(** * Checkmk GUI views, logwatch pattern editor and shared type definitions

  A shallow embedding of the parts of

    - [cmk/utils/type_defs.py]   ([OIDSpec], [SNMPHostConfig]),
    - [cmk/gui/views.py]         ([get_limit], [get_livestatus_filter_headers],
                                  [_do_table_join], [_sort_data], [show_view],
                                  [core_command], [do_actions]),
    - [cmk/gui/wato/pages/pattern_editor.py] ([ModePatternEditor._show_patterns])

  together with the properties established about them.  Python values are
  dynamically typed; ints are unbounded and are modelled by [Z], strings by
  [string], dicts by [gmap], exceptions by an explicit result type. *)

From Stdlib Require Import ZArith Lia Ascii String Sorting.Sorted.
From stdpp Require Import base option list gmap strings pretty sorting.

#[local] Set Warnings "-register-all".
#[local] Open Scope Z_scope.

(** ** Python basics shared by all modules *)

Module Py.

(** The exception classes the modelled code raises or handles.  Messages
    are not modelled, only the class (and the variable name an
    [MKUserError] is attached to). *)
Inductive Exc : Type :=
  | TypeError
  | ValueError
  | KeyError
  | MKUserError (varname : option string)
  | OtherError.

(** Result of a call that either returns or raises. *)
Inductive result (A : Type) : Type :=
  | Ok (a : A)
  | Raise (e : Exc).
#[global] Arguments Ok {A} a.
#[global] Arguments Raise {A} e.

Definition bind {A B} (m : result A) (k : A -> result B) : result B :=
  match m with
  | Ok a => k a
  | Raise e => Raise e
  end.

#[global] Instance Exc_eq_dec : EqDecision Exc.
Proof. solve_decision. Defined.

#[global] Instance result_eq_dec {A} `{EqDecision A} : EqDecision (result A).
Proof. solve_decision. Defined.

#[global] Instance result_ret : MRet result := fun A a => Ok a.
#[global] Instance result_bind : MBind result := fun A B k m => bind m k.

Definition of_key {A} (o : option A) : result A :=
  match o with
  | Some a => Ok a
  | None => Raise KeyError
  end.

(** Scalar values found in rows, request variables and configuration. *)
Inductive Value : Type :=
  | VNone
  | VBool (b : bool)
  | VInt (z : Z)
  | VStr (s : string)
  | VList (l : list string).

#[global] Instance Value_eq_dec : EqDecision Value.
Proof. solve_decision. Defined.

#[global] Instance Value_countable : Countable Value.
Proof.
  refine (inj_countable'
    (fun v => match v with
              | VNone => inl (inl (inl (inl tt)))
              | VBool b => inl (inl (inl (inr b)))
              | VInt z => inl (inl (inr z))
              | VStr s => inl (inr s)
              | VList l => inr l
              end)
    (fun x => match x with
              | inl (inl (inl (inl _))) => VNone
              | inl (inl (inl (inr b))) => VBool b
              | inl (inl (inr z)) => VInt z
              | inl (inr s) => VStr s
              | inr l => VList l
              end) _).
  by intros [].
Defined.

(** Characters of a string, [str.startswith], [str.endswith]. *)
Definition chars (s : string) : list Ascii.ascii := String.list_ascii_of_string s.

Definition startswith (s pre : string) : bool :=
  bool_decide (chars pre `prefix_of` chars s).

Definition endswith (s suf : string) : bool :=
  bool_decide (chars suf `suffix_of` chars s).

(** Truthiness of a string: the empty string is false. *)
Definition str_truthy (s : string) : bool :=
  match s with
  | EmptyString => false
  | String _ _ => true
  end.

End Py.


(** ** cmk/utils/type_defs.py *)

Module TypeDefs.
Import Py.

(** The classes an OID spec can be an instance of: [OIDSpec] itself and
    its subclasses, which inherit [__init__], [validate] and [__str__].
    A class is identified by its name. *)
Definition ClassName := string.

Record OIDSpec : Type := mkOIDSpec {
  oid_class : ClassName;     (* [self.__class__] *)
  _value : string;           (* [self._value] *)
}.

(** An arbitrary Python object as it may be handed to [validate] or be
    the right operand of [+]. *)
Inductive PyObj : Type :=
  | ObjNone
  | ObjInt (z : Z)
  | ObjStr (s : string)
  | ObjOID (o : OIDSpec).

(** [string.digits] and [OIDSpec.VALID_CHARACTERS]. *)
Definition digits : string := "0123456789".
Definition VALID_CHARACTERS : string := String.append "." digits.

(** [OIDSpec.validate] *)
Definition validate (value : PyObj) : result unit :=
  match value with
  | ObjStr value =>
      if negb (str_truthy value) then Raise ValueError
      else
        let invalid := String.string_of_list_ascii
          (filter (fun c => c ∉ chars VALID_CHARACTERS) (chars value)) in
        if str_truthy invalid then Raise ValueError
        else if endswith value "." then Raise ValueError
        else Ok tt
  | _ => Raise TypeError
  end.

(** [cls(value)], that is [OIDSpec.__init__] run for a fresh instance of
    class [cls]. *)
Definition OIDSpec_init (cls : ClassName) (value : PyObj) : result OIDSpec :=
  _ ← validate value;
  match value with
  | ObjStr s => Ok (mkOIDSpec cls s)
  | _ => Raise TypeError
  end.

(** [OIDSpec.__str__] *)
Definition OIDSpec_str (self : OIDSpec) : string := _value self.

━━━━━━━━━━━━━━━━━━━━━━━━━━━━━━

▶ _Work task_
Repeat each entry above exactly as shown.

▶ _Problem solution_
(** * Checkmk GUI views, logwatch pattern editor and shared type definitions

  A shallow embedding of the parts of

    - [cmk/utils/type_defs.py]   ([OIDSpec], [SNMPHostConfig]),
    - [cmk/gui/views.py]         ([get_limit], [get_livestatus_filter_headers],
                                  [_do_table_join], [_sort_data], [show_view],
                                  [core_command], [do_actions]),
    - [cmk/gui/wato/pages/pattern_editor.py] ([ModePatternEditor._show_patterns])

  together with the properties established about them.  Python values are
  dynamically typed; ints are unbounded and are modelled by [Z], strings by
  [string], dicts by [gmap], exceptions by an explicit result type. *)

From Stdlib Require Import ZArith Lia Ascii String Sorting.Sorted.
From stdpp Require Import base option list gmap strings pretty sorting.

#[local] Set Warnings "-register-all".
#[local] Open Scope Z_scope.

(** ** Python basics shared by all modules *)

Module Py.

(** The exception classes the modelled code raises or handles.  Messages
    are not modelled, only the class (and the variable name an
    [MKUserError] is attached to). *)
Inductive Exc : Type :=
  | TypeError
  | ValueError
  | KeyError
  | MKUserError (varname : option string)
  | OtherError.

(** Result of a call that either returns or raises. *)
Inductive result (A : Type) : Type :=
  | Ok (a : A)
  | Raise (e : Exc).
#[global] Arguments Ok {A} a.
#[global] Arguments Raise {A} e.

Definition bind {A B} (m : result A) (k : A -> result B) : result B :=
  match m with
  | Ok a => k a
  | Raise e => Raise e
  end.

#[global] Instance Exc_eq_dec : EqDecision Exc.
Proof. solve_decision. Defined.

#[global] Instance result_eq_dec {A} `{EqDecision A} : EqDecision (result A).
Proof. solve_decision. Defined.

#[global] Instance result_ret : MRet result := fun A a => Ok a.
#[global] Instance result_bind : MBind result := fun A B k m => bind m k.

Definition of_key {A} (o : option A) : result A :=
  match o with
  | Some a => Ok a
  | None => Raise KeyError
  end.

(** Scalar values found in rows, request variables and configuration. *)
Inductive Value : Type :=
  | VNone
  | VBool (b : bool)
  | VInt (z : Z)
  | VStr (s : string)
  | VList (l : list string).

#[global] Instance Value_eq_dec : EqDecision Value.
Proof. solve_decision. Defined.

#[global] Instance Value_countable : Countable Value.
Proof.
  refine (inj_countable'
    (fun v => match v with
              | VNone => inl (inl (inl (inl tt)))
              | VBool b => inl (inl (inl (inr b)))
              | VInt z => inl (inl (inr z))
              | VStr s => inl (inr s)
              | VList l => inr l
              end)
    (fun x => match x with
              | inl (inl (inl (inl _))) => VNone
              | inl (inl (inl (inr b))) => VBool b
              | inl (inl (inr z)) => VInt z
              | inl (inr s) => VStr s
              | inr l => VList l
              end) _).
  by intros [].
Defined.

(** Characters of a string, [str.startswith], [str.endswith]. *)
Definition chars (s : string) : list Ascii.ascii := String.list_ascii_of_string s.

Definition startswith (s pre : string) : bool :=
  bool_decide (chars pre `prefix_of` chars s).

Definition endswith (s suf : string) : bool :=
  bool_decide (chars suf `suffix_of` chars s).

(** Truthiness of a string: the empty string is false. *)
Definition str_truthy (s : string) : bool :=
  match s with
  | EmptyString => false
  | String _ _ => true
  end.

End Py.


(** ** cmk/utils/type_defs.py *)

Module TypeDefs.
Import Py.

(** The classes an OID spec can be an instance of: [OIDSpec] itself and
    its subclasses, which inherit [__init__], [validate] and [__str__].
    A class is identified by its name. *)
Definition ClassName := string.

Record OIDSpec : Type := mkOIDSpec {
  oid_class : ClassName;     (* [self.__class__] *)
  _value : string;           (* [self._value] *)
}.

(** An arbitrary Python object as it may be handed to [validate] or be
    the right operand of [+]. *)
Inductive PyObj : Type :=
  | ObjNone
  | ObjInt (z : Z)
  | ObjStr (s : string)
  | ObjOID (o : OIDSpec).

(** [string.digits] and [OIDSpec.VALID_CHARACTERS]. *)
Definition digits : string := "0123456789".
Definition VALID_CHARACTERS : string := String.append "." digits.

(** [OIDSpec.validate] *)
Definition validate (value : PyObj) : result unit :=
  match value with
  | ObjStr value =>
      if negb (str_truthy value) then Raise ValueError
      else
        let invalid := String.string_of_list_ascii
          (filter (fun c => c ∉ chars VALID_CHARACTERS) (chars value)) in
        if str_truthy invalid then Raise ValueError
        else if endswith value "." then Raise ValueError
        else Ok tt
  | _ => Raise TypeError
  end.

(** [cls(value)], that is [OIDSpec.__init__] run for a fresh instance of
    class [cls]. *)
Definition OIDSpec_init (cls : ClassName) (value : PyObj) : result OIDSpec :=
  _ ← validate value;
  match value with
  | ObjStr s => Ok (mkOIDSpec cls s)
  | _ => Raise TypeError
  end.

(** [OIDSpec.__str__] *)
Definition OIDSpec_str (self : OIDSpec) : string := _value self.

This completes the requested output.